--- Description of the task ---
Each line below from the one containing "Proof. by destruct m. Qed." through the one containing "intros [Hn Hv]." should be output exactly as it stands, and no other line should appear.

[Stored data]
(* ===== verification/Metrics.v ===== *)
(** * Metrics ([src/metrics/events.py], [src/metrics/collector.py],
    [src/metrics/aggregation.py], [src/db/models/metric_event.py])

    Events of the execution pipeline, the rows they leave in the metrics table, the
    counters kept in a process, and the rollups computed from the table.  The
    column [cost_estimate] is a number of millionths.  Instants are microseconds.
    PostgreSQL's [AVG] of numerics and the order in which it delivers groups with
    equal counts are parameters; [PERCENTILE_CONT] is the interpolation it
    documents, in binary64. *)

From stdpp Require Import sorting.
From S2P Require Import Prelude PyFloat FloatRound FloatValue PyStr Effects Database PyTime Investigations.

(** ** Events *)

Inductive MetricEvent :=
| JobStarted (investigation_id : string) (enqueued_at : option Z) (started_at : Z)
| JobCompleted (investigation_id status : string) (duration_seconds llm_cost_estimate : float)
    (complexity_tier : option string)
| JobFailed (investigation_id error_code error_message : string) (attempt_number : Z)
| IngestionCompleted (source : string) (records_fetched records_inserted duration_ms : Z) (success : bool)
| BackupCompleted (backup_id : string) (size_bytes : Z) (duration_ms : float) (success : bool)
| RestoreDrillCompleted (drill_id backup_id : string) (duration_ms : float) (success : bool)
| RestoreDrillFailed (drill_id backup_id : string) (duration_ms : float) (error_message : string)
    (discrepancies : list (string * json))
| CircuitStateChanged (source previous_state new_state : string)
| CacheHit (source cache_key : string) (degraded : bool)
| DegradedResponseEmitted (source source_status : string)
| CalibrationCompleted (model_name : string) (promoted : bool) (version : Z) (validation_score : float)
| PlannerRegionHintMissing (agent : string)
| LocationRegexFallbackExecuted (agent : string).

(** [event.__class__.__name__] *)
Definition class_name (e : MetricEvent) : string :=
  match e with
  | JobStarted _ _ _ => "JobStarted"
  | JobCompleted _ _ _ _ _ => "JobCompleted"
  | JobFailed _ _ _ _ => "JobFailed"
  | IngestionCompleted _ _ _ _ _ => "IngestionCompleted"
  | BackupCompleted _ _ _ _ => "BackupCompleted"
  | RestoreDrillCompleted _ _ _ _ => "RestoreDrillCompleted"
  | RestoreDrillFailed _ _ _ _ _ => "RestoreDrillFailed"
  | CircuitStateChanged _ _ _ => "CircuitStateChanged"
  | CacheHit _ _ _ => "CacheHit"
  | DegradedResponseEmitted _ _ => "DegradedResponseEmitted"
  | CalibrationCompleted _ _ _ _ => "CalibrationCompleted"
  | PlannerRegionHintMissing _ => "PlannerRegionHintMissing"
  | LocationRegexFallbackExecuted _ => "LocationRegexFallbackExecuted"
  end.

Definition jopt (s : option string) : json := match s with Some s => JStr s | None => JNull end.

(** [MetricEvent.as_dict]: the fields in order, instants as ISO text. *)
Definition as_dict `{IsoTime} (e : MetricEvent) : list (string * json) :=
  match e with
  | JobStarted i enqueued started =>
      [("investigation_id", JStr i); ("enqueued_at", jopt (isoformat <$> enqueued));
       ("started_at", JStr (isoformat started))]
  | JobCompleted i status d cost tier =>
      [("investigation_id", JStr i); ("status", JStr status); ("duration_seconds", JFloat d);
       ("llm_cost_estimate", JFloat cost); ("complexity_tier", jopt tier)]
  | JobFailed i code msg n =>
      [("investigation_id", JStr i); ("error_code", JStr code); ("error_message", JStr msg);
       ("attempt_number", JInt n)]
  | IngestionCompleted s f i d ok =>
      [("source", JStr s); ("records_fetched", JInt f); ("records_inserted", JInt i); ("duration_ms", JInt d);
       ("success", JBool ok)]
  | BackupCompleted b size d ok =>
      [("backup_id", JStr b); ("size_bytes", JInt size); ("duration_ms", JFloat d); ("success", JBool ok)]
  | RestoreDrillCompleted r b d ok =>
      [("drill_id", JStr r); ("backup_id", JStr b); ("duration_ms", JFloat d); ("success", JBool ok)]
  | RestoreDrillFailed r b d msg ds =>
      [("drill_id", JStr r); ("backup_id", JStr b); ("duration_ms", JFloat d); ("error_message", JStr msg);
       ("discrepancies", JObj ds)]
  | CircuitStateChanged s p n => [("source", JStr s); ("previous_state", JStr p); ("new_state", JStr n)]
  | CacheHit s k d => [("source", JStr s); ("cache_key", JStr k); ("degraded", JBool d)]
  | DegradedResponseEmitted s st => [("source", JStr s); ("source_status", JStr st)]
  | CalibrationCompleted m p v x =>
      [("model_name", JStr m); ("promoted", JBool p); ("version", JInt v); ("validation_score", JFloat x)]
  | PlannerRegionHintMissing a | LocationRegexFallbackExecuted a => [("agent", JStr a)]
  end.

---

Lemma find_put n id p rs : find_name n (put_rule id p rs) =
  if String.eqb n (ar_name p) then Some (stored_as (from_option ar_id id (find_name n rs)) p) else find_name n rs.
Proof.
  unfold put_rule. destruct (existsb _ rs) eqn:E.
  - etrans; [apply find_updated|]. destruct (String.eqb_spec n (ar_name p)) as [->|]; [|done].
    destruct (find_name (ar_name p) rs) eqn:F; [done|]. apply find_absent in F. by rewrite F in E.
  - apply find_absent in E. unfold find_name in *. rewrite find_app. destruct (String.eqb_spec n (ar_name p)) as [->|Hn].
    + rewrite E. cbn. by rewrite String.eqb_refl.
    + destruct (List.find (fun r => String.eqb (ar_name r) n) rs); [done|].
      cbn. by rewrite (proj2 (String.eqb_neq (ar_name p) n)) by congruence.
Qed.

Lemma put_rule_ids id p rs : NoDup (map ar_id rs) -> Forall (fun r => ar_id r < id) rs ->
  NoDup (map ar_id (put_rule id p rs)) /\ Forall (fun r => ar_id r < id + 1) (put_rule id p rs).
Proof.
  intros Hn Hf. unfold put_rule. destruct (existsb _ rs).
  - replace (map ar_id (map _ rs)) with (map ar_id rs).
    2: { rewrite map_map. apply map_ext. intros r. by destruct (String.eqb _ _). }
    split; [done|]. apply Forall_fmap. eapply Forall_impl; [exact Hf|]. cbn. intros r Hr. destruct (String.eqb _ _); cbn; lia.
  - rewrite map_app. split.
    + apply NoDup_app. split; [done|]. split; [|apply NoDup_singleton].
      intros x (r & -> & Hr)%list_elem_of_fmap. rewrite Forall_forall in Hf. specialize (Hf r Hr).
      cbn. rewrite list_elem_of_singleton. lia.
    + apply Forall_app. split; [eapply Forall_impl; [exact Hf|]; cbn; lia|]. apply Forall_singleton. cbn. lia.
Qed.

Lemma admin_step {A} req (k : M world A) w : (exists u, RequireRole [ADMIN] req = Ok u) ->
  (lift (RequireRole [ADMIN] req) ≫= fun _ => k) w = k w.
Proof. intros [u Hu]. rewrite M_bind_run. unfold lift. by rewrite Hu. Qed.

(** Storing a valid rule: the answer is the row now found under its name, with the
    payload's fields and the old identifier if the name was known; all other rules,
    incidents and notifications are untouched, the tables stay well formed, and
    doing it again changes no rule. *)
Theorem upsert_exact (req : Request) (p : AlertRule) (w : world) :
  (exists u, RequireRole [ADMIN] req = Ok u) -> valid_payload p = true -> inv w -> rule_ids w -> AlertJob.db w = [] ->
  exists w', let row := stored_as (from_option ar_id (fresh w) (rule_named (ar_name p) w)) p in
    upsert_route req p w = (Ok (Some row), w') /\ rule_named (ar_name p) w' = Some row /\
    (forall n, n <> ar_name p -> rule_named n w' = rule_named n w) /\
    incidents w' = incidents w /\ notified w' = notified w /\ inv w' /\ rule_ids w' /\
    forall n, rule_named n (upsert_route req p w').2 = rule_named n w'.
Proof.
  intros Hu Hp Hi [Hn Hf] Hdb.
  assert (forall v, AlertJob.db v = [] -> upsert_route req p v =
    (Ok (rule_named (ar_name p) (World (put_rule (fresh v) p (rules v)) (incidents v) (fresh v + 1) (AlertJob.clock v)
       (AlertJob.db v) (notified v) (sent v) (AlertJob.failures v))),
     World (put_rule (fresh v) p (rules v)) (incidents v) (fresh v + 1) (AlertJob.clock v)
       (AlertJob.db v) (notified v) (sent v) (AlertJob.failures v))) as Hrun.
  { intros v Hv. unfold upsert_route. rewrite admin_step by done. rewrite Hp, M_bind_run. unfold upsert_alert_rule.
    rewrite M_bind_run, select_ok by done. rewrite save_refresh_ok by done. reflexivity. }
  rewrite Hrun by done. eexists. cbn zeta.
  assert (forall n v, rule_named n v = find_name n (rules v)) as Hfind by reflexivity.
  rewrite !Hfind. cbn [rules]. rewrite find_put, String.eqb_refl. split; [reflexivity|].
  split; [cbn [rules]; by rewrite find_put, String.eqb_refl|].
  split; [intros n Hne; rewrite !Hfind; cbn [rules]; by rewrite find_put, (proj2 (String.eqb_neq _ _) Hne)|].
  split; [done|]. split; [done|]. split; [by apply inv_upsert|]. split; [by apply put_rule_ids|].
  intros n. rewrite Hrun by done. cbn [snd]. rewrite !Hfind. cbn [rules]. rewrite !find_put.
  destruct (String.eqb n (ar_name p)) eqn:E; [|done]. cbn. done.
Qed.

...

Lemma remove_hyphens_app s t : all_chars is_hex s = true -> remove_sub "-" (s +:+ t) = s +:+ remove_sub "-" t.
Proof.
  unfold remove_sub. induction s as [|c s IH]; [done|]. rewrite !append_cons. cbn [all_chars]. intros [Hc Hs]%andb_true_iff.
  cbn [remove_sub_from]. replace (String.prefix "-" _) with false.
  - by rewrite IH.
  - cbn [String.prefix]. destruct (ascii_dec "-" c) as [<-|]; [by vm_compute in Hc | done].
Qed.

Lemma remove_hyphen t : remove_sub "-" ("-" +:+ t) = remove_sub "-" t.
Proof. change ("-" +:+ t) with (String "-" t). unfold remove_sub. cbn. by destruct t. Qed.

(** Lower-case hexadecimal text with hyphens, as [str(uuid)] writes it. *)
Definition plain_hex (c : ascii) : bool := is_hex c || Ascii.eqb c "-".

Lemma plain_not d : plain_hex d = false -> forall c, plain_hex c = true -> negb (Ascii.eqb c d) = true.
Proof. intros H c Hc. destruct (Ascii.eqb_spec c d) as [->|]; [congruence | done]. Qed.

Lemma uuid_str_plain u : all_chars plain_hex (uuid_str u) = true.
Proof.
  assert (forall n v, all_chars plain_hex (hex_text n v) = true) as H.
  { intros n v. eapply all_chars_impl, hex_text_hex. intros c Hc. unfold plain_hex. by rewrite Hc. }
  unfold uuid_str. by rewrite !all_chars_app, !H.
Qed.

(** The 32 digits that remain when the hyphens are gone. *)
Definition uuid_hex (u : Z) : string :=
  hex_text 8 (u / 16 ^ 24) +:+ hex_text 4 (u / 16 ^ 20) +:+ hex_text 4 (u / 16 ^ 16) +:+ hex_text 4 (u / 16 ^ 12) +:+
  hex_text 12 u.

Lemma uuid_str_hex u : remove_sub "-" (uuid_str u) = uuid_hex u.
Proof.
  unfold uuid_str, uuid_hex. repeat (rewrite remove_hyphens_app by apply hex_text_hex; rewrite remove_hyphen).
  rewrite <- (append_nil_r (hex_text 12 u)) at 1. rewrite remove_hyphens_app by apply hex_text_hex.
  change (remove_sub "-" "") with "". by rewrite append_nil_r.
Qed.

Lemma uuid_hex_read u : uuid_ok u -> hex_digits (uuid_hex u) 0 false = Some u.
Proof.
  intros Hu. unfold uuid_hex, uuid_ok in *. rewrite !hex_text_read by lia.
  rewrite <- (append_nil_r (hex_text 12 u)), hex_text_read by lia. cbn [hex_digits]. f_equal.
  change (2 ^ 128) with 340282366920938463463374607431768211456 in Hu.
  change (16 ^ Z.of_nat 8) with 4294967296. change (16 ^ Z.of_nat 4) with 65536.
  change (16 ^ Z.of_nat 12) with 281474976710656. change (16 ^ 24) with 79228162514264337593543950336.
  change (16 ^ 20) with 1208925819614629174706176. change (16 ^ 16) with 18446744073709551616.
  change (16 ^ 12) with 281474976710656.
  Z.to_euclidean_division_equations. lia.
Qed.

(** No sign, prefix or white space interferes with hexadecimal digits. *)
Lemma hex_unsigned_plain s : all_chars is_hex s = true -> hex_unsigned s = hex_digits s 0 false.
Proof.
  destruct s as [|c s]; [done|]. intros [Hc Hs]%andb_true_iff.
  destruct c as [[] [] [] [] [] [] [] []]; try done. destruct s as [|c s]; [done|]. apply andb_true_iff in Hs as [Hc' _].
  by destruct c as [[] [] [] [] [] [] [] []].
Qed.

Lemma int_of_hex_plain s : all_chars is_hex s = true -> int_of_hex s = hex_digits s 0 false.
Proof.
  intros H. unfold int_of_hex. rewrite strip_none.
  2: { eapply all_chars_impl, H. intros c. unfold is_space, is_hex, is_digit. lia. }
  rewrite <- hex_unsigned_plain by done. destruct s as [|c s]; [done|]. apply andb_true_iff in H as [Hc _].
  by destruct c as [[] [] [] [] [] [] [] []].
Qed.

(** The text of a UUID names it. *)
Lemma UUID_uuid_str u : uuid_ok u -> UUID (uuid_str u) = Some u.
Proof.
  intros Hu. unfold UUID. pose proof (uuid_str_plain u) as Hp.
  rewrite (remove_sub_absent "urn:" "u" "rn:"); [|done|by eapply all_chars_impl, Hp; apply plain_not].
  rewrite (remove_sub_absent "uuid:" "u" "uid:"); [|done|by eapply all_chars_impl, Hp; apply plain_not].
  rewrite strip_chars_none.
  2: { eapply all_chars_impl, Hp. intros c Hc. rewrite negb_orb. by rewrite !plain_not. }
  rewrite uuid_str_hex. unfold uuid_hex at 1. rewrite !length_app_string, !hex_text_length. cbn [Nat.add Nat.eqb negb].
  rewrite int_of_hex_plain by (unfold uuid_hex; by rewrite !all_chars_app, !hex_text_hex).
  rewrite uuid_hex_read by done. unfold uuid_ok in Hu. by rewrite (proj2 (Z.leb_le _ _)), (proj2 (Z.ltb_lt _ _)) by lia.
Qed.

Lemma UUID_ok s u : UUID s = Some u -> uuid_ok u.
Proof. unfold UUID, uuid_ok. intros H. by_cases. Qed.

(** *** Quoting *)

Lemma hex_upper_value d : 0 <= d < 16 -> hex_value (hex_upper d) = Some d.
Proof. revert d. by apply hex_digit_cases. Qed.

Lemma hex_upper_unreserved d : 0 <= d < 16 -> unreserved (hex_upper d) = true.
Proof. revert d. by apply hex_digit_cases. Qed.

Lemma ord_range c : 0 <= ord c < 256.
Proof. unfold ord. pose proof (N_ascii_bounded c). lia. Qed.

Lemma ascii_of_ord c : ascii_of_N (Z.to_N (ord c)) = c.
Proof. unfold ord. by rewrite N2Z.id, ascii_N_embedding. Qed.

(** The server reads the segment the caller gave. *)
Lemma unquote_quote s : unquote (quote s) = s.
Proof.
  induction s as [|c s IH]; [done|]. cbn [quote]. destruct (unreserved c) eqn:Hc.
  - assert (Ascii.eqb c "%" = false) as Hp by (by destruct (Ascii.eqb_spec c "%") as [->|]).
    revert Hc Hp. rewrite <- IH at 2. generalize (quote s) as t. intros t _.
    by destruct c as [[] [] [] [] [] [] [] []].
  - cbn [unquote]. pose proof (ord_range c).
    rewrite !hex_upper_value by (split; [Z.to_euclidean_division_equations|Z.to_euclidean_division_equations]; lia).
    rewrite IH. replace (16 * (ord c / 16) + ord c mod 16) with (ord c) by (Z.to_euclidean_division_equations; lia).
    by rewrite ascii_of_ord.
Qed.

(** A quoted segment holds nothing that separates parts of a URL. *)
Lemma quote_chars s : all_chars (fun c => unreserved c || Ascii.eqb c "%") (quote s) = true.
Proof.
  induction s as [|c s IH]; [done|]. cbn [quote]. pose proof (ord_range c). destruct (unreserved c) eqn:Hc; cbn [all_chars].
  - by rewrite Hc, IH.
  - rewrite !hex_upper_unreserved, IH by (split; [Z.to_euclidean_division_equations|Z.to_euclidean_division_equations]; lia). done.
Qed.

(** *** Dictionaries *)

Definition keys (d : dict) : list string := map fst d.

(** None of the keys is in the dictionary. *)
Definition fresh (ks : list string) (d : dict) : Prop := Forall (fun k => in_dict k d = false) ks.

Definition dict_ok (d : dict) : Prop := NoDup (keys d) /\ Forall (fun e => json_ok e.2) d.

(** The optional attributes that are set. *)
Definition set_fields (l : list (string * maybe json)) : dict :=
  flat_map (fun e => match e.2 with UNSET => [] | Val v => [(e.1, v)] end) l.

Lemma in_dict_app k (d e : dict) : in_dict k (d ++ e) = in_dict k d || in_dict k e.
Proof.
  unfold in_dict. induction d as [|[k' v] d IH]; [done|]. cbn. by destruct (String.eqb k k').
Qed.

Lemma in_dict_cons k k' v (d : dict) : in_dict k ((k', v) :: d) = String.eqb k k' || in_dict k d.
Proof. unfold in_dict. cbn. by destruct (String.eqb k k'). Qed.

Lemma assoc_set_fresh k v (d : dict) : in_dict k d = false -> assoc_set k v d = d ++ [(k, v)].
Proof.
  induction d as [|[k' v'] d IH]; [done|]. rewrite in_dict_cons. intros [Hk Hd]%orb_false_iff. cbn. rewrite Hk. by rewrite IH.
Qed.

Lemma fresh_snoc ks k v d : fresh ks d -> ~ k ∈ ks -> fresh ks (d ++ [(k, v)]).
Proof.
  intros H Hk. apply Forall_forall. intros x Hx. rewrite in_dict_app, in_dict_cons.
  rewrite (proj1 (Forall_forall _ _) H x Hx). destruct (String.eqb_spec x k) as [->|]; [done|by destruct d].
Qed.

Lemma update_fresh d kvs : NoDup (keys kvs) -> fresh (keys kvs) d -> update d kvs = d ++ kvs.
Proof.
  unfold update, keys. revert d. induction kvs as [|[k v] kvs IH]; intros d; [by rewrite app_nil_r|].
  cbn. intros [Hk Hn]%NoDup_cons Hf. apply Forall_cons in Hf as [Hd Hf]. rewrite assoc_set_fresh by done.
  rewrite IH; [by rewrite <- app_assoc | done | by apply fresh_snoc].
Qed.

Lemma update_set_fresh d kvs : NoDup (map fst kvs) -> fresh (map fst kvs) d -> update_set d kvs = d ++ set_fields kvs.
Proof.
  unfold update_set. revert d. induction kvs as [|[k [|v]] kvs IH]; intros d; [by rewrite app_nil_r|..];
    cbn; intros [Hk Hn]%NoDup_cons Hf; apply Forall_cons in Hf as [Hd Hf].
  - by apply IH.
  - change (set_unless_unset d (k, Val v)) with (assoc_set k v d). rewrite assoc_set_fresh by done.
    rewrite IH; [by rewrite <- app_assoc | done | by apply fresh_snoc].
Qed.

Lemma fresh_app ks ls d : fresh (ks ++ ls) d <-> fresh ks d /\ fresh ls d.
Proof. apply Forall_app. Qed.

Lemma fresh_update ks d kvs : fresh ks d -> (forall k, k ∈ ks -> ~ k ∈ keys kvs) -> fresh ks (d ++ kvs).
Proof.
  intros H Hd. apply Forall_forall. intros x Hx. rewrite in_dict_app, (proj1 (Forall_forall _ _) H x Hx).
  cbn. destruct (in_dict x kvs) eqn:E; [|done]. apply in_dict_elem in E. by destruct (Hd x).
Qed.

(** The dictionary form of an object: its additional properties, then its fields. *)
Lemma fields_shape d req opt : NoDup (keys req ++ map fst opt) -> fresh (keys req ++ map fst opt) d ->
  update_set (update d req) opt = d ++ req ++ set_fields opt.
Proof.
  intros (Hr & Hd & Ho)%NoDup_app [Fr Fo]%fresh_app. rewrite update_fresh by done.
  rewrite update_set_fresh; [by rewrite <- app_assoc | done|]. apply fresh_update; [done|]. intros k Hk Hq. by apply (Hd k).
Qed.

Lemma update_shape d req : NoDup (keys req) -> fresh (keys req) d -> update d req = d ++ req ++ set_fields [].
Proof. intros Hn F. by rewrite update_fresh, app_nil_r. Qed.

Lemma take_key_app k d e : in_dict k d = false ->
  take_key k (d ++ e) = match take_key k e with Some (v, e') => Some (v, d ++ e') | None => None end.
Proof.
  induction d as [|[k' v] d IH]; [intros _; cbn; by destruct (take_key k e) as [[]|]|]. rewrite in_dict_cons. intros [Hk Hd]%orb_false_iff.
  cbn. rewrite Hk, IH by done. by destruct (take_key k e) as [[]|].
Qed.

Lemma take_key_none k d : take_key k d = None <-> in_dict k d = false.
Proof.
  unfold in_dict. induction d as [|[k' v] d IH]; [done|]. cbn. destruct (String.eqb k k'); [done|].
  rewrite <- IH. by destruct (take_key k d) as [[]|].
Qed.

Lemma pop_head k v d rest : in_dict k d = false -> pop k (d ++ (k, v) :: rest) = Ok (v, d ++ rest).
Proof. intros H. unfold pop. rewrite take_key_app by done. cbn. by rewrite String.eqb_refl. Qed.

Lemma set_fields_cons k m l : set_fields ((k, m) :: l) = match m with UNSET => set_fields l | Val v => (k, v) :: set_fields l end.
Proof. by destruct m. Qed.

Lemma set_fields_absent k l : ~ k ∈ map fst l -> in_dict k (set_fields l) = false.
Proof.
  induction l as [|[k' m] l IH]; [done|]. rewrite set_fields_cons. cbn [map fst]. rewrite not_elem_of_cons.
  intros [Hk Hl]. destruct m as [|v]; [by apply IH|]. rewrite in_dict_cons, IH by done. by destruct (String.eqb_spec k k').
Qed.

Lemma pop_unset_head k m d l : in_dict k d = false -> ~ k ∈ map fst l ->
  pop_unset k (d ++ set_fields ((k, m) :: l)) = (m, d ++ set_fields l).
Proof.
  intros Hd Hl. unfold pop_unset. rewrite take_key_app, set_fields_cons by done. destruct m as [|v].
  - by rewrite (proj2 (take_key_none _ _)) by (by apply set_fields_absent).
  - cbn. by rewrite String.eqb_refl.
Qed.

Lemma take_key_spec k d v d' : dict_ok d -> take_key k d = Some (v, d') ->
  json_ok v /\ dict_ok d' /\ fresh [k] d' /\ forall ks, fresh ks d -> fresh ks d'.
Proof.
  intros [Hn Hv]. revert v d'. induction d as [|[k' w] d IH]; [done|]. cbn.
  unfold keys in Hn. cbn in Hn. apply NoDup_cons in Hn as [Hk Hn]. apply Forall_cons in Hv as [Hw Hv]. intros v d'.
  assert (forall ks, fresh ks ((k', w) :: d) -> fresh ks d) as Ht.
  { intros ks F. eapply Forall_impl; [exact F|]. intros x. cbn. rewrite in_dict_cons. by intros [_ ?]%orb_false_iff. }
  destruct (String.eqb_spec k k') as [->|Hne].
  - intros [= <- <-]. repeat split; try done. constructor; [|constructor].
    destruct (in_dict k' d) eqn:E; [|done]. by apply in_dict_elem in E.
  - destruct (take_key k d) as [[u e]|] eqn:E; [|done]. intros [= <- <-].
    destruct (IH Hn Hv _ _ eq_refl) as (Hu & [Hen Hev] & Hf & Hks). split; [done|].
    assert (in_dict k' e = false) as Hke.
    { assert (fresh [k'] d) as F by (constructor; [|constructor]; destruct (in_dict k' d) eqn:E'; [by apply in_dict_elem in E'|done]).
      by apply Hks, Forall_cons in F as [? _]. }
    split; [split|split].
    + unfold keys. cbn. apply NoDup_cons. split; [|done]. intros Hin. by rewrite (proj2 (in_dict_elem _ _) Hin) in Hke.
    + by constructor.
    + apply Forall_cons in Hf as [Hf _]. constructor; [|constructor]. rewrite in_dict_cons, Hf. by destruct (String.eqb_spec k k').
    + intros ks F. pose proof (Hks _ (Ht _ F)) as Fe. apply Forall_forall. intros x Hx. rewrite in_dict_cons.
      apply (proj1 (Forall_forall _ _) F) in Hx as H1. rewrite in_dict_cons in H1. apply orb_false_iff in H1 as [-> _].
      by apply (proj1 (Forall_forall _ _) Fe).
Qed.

--- Answer area ---
Proof. by destruct m. Qed.

Lemma set_fields_absent k l : ~ k ∈ map fst l -> in_dict k (set_fields l) = false.
Proof.
  induction l as [|[k' m] l IH]; [done|]. rewrite set_fields_cons. cbn [map fst]. rewrite not_elem_of_cons.
  intros [Hk Hl]. destruct m as [|v]; [by apply IH|]. rewrite in_dict_cons, IH by done. by destruct (String.eqb_spec k k').
Qed.

Lemma pop_unset_head k m d l : in_dict k d = false -> ~ k ∈ map fst l ->
  pop_unset k (d ++ set_fields ((k, m) :: l)) = (m, d ++ set_fields l).
Proof.
  intros Hd Hl. unfold pop_unset. rewrite take_key_app, set_fields_cons by done. destruct m as [|v].
  - by rewrite (proj2 (take_key_none _ _)) by (by apply set_fields_absent).
  - cbn. by rewrite String.eqb_refl.
Qed.

Lemma take_key_spec k d v d' : dict_ok d -> take_key k d = Some (v, d') ->
  json_ok v /\ dict_ok d' /\ fresh [k] d' /\ forall ks, fresh ks d -> fresh ks d'.
Proof.
  intros [Hn Hv]. revert v d'. induction d as [|[k' w] d IH]; [done|]. cbn.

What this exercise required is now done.